While Guy Ritchie's movie Sherlock Holmes was a fine entertainment-of-the-moment, BBC Sherlock brought us a new ongoing standard for Sherlock Holmes. It has become our Holmes to start the new millennium, a bookend to the Holmes that closed the last millennium, the Granada Sherlock Holmes. I don't think BBC Sherlock could exist without Granada Sherlock Holmes having definitively wrapped up Victorian Sherlock Holmes on film.
And then there's Molly Hooper. The one person we might have once thought didn't matter at all, who really does matter the most in considering the place of BBC Sherlock in our world.
Molly Hooper is probably the first break-out character in the world of Sherlock Holmes who wasn't created by Sir Arthur Conan Doyle. You can throw around names like Anderson or Bell, or any other random coppers thrown into Holmes mysteries, but Molly is something else entirely . . . a character that literally could not have existed in the social climate of Victorian 221B London, but fits so perfectly in the world of a modern Sherlock Holmes.
If Molly wasn't enough, Andrew Scott's Moriarty is now my Moriarty, having overtaken Conan Doyle's under-used professor of mathematics as the perfect foil for Sherlock Holmes. How the hell does that even happen? Original-Canon has been my Sherlockian core my entire life. How does another Moriarty sneak into that?
Ten years ago, twenty years ago, I would never have seen this day coming.
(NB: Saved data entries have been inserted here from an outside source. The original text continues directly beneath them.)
(* ===== verification/GaussRun.v ===== *)
(** * Gaussian elimination: the processes together

    The sweeps as phases: in the phase that leads to the barrier of sweep [c] a
    process changes the rows it owns from [c] on, and the variable for the
    pivot of sweep [c], and reads the pivot row and the other variable. *)
From S2P Require Import Prelude Float32 Programs Gauss GaussRows.
Local Open Scope Z_scope.

(** ** The reference, in the range of the indices *)
Definition same (size : Z) (a a' : matrix) : Prop := forall k j, 0 <= k < size -> 0 <= j < size -> a k j = a' k j.

Section Range.
Context (size : Z).

Lemma pivot_ext c r r' : 0 <= c < size -> (forall j, 0 <= j < size -> r j = r' j) -> pivot size c r = pivot size c r'.
Proof.
  intros Hc Hr. unfold pivot. rewrite (Hr c) by lia.
  assert (Hgen : forall l best, (forall x, x ∈ l -> 0 <= x < size) -> foldl (better r) best l = foldl (better r') best l).
  { intros l. induction l as [|x l IH]; intros best Hl; [done|]. cbn. rewrite IH by (intros y Hy; apply Hl; by right).
    unfold better. rewrite Hr; [done|]. apply Hl. left. }
  rewrite Hgen; [done|]. intros x Hx%elem_of_seqZ. lia.
Qed.

Lemma divided_ext c pc r r' j : 0 <= c < size -> 0 <= pc < size -> 0 <= j < size -> (forall j, 0 <= j < size -> r j = r' j) ->
  divided size c (exchanged c pc r) j = divided size c (exchanged c pc r') j.
Proof. intros Hc Hpc Hj Hr. unfold divided, exchanged. repeat case_decide; rewrite ?(Hr c), ?(Hr pc), ?(Hr j) by lia; done. Qed.

Lemma reduced_ext c pc p p' r r' j : 0 <= c < size -> 0 <= pc < size -> 0 <= j < size ->
  (forall j, 0 <= j < size -> p j = p' j) -> (forall j, 0 <= j < size -> r j = r' j) ->
  reduced size c p (exchanged c pc r) j = reduced size c p' (exchanged c pc r') j.
Proof.
  intros Hc Hpc Hj Hp Hr. unfold reduced, exchanged.
  repeat case_decide; rewrite ?(Hr c), ?(Hr pc), ?(Hr j), ?(Hp j) by lia; done.
Qed.
End Range.

(** ** The phases *)
Inductive stage : Type := Begin | Init | Sweep (c : Z) | Finish.

Definition init_value (k j : Z) : float := float_of (2 * Z.min k j + 2).

Section Run.
Context (n : nat) (size iters : Z) (a0 : matrix).
Context (post : Z -> process Z) (Rp Wp : nat -> loc -> Prop) (Qp : nat -> Z -> memory -> Prop).
Hypothesis Hn : (n <> 0)%nat.
Hypothesis Hiters : 0 <= iters < size.

(** The matrix at the beginning of sweep [c]. *)
Definition el (c : Z) : matrix := eliminated size (Z.to_nat c) a0.
(* ===== verification/Arrays.v ===== *)
(** * Arrays and their parts

    An array is a map from indices to elements.  Parts of it as lists, changes
    that only permute a part, and the exchange of two elements, which the
    quicksort ([Qs]) and the priority queue of the travelling salesman
    ([TspHeap]) have in common. *)
From S2P Require Import Prelude.
Local Open Scope Z_scope.

Section Arrays.
Context {V : Type} `{!Inhabited V}.
Implicit Types a : gmap Z V.

(** ** Parts of the array *)
Definition seg (a : gmap Z V) (i j : Z) : list V := (fun x => a !!! x) <$> seqZ i (j - i + 1).

Lemma seg_elem a i j v : v ∈ seg a i j <-> exists x, i <= x <= j /\ v = a !!! x.
Proof.
  unfold seg. rewrite list_elem_of_fmap. split.
  - intros (x & -> & Hx). apply elem_of_seqZ in Hx. exists x. split; [lia|done].
  - intros (x & Hx & ->). exists x. split; [done|]. apply elem_of_seqZ. lia.
Qed.

Lemma seg_split a i k j : i <= k <= j + 1 -> seg a i j = seg a i (k - 1) ++ seg a k j.
Proof.
  intros H. unfold seg. rewrite <- fmap_app. f_equal.
  replace (j - i + 1) with ((k - 1 - i + 1) + (j - k + 1)) by lia. rewrite seqZ_app by lia. do 2 f_equal. lia.
Qed.

Lemma seg_one a i : seg a i i = [a !!! i].
Proof. unfold seg. by replace (i - i + 1) with 1 by lia. Qed.

Lemma seg_ext a a' i j : (forall x, i <= x <= j -> a' !!! x = a !!! x) -> seg a' i j = seg a i j.
Proof.
  intros H. unfold seg. apply list_fmap_ext. intros k x Hx. apply list_elem_of_lookup_2, elem_of_seqZ in Hx. apply H. lia.
Qed.

(** [a'] has in the part from [i] to [j] the same elements as [a], and
    elsewhere nothing has changed. *)
Record permutes (i j : Z) (a a' : gmap Z V) : Prop := {
  pm_seg : seg a' i j ≡ₚ seg a i j;
  pm_rest : forall x, x < i \/ j < x -> a' !!! x = a !!! x
}.

#[global] Instance permutes_preorder i j : PreOrder (permutes i j).
Proof.
  split; [by intros a; split|]. intros a1 a2 a3 [P1 R1] [P2 R2]. split; [by etrans|].
  intros x Hx. by rewrite R2, R1.
Qed.

(** A permutation of a part is one of any larger part. *)
Lemma permutes_widen i j i' j' a a' : i' <= i -> j <= j' -> permutes i j a a' -> permutes i' j' a a'.
Proof.
  intros Hi Hj [P R]. split; [|intros x Hx; apply R; lia].
  destruct (Z.le_gt_cases i (j + 1)) as [H|H].
  2:{ rewrite (seg_ext a a'); [done|]. intros x Hx. apply R. lia. }
  rewrite (seg_split a' i' i j'), (seg_split a i' i j'), (seg_split a' i (j + 1) j'), (seg_split a i (j + 1) j') by lia.
  replace (j + 1 - 1) with j by lia. rewrite P.
  rewrite (seg_ext a a' i' (i - 1)), (seg_ext a a' (j + 1) j'); [done|..]; intros x Hx; apply R; lia.
Qed.

(** What holds of all elements still does. *)
Lemma permutes_all (P : V -> Prop) i j a a' : permutes i j a a' ->
  (forall x, i <= x <= j -> P (a !!! x)) -> forall x, i <= x <= j -> P (a' !!! x).
Proof.
  intros [E _] H x Hx. assert (Hin : a' !!! x ∈ seg a i j) by (rewrite <- E; apply seg_elem; by exists x).
  apply seg_elem in Hin as (y & Hy & ->). by apply H.
Qed.

Lemma permutes_nodup i j a a' : permutes i j a a' -> NoDup (seg a i j) -> NoDup (seg a' i j).
Proof. intros [E _]. by rewrite E. Qed.

Lemma nodup_part a i j i' j' : NoDup (seg a i j) -> i <= i' -> j' <= j -> NoDup (seg a i' j').
Proof.
  intros H Hi Hj. destruct (Z.le_gt_cases i' (j' + 1)) as [Hl|Hl].
  - rewrite (seg_split a i i' j), (seg_split a i' (j' + 1) j) in H by lia. replace (j' + 1 - 1) with j' in H by lia.
    apply NoDup_app in H as (_ & _ & H). by apply NoDup_app in H as (H & _ & _).
  - unfold seg. rewrite seqZ_nil by lia. constructor.
Qed.

Lemma nodup_neq a i j x y : NoDup (seg a i j) -> i <= x < y -> y <= j -> a !!! x <> a !!! y.
Proof.
  intros H Hx Hy E. apply (nodup_part a i j x j) in H; [|lia..]. rewrite (seg_split a x (x + 1) j) in H by lia.
  replace (x + 1 - 1) with x in H by lia. rewrite seg_one in H. cbn in H. apply NoDup_cons in H as [H _].
  apply H, seg_elem. exists y. split; [lia|done].
Qed.

(** ** Exchanging two elements *)
Definition swapped (a : gmap Z V) (x y : Z) : gmap Z V := <[y := a !!! x]> (<[x := a !!! y]> a).

Lemma swapped_lookup a x y z :
  swapped a x y !!! z = if decide (z = y) then a !!! x else if decide (z = x) then a !!! y else a !!! z.
Proof.
  unfold swapped. case_decide; [subst; apply lookup_total_insert_eq|]. rewrite lookup_total_insert_ne by done.
  case_decide; [subst; apply lookup_total_insert_eq|by apply lookup_total_insert_ne].
Qed.

Lemma middle_swap {A : Type} (l1 l2 l3 : list A) u v : l1 ++ v :: l2 ++ u :: l3 ≡ₚ l1 ++ u :: l2 ++ v :: l3.
Proof.
  apply Permutation_app_head. rewrite <- (Permutation_middle l2 l3 u), <- (Permutation_middle l2 l3 v). constructor.
Qed.

Lemma swapped_permutes a x y i j : i <= x -> x <= y -> y <= j -> permutes i j a (swapped a x y).
Proof.
  intros Hi Hxy Hj. split; [|intros z Hz; rewrite swapped_lookup, !decide_False by lia; done].
  destruct (decide (x = y)) as [<-|Hne].
  { rewrite (seg_ext a (swapped a x x)); [done|]. intros z _. rewrite swapped_lookup. by repeat case_decide; subst. }
  assert (E : forall b, seg b i j = seg b i (x - 1) ++ b !!! x :: seg b (x + 1) (y - 1) ++ b !!! y :: seg b (y + 1) j).
  { intros b. rewrite (seg_split b i x j), (seg_split b x (x + 1) j), (seg_split b (x + 1) y j), (seg_split b y (y + 1) j) by lia.
    replace (x + 1 - 1) with x by lia. replace (y + 1 - 1) with y by lia. by rewrite !seg_one. }
  assert (Ex : swapped a x y !!! x = a !!! y) by (rewrite swapped_lookup, decide_False, decide_True; done).
  assert (Ey : swapped a x y !!! y = a !!! x) by (rewrite swapped_lookup, decide_True; done).
  rewrite !E, Ex, Ey.
  rewrite !(seg_ext a (swapped a x y)) by (intros z Hz; rewrite swapped_lookup, !decide_False by lia; done).
  apply middle_swap.
Qed.

Lemma swapped_comm a x y : forall z, swapped a x y !!! z = swapped a y x !!! z.
Proof. intros z. rewrite !swapped_lookup. by repeat case_decide; subst. Qed.

End Arrays.

(** A new array of zeros, as [memset] makes it. *)
Definition zeros (n : Z) : gmap Z Z := list_to_map ((fun i => (i, 0)) <$> seqZ 0 n).

Lemma zeros_lookup n j : 0 <= j < n -> zeros n !!! j = 0.
Proof.
  intros Hj. unfold zeros. apply lookup_total_correct, elem_of_list_to_map.
  - rewrite <- list_fmap_compose. cbn. rewrite list_fmap_id. apply NoDup_seqZ.
  - apply list_elem_of_fmap. exists j. split; [done|]. apply elem_of_seqZ. lia.
Qed.

Lemma seqZ_one i : seqZ i 1 = [i].
Proof. done. Qed.

Lemma filter_agree {A : Type} (P1 P2 : A -> Prop) `{D1 : !forall x, Decision (P1 x), D2 : !forall x, Decision (P2 x)} (l : list A) :
  (forall x, x ∈ l -> P1 x <-> P2 x) -> filter P1 l = filter P2 l.
Proof.
  induction l as [|x l IH]; intros Hl; [done|]. rewrite !filter_cons, IH by (intros; apply Hl; by right).
  pose proof (Hl x ltac:(left)). destruct (decide (P1 x)), (decide (P2 x)); tauto.
Qed.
I knew it was possible, believed with all my heart that Sherlock Holmes on film could be this good, but given all the lackluster attempts in the past, I had become a bit jaded, a bit pessimistic. Granada was lovely, but it wasn't new. It's charm for me was entirely in that it recreated the originals. I still craved new Sherlock. And then it came.
Not everyone's cuppa tea, yes, but I hope everyone else gets one good treat in their lives that means as much as BBC Sherlock has meant to me.
Even during a summer re-watch.
Yes. It's all true. BBC Sherlock is textured, just as ACD canon in; it is indeed a new canon. Interesting, though, what a different fanbase it attracts. And I agree regarding Molly. She's such a fabulous addition to the Baker Street regulars.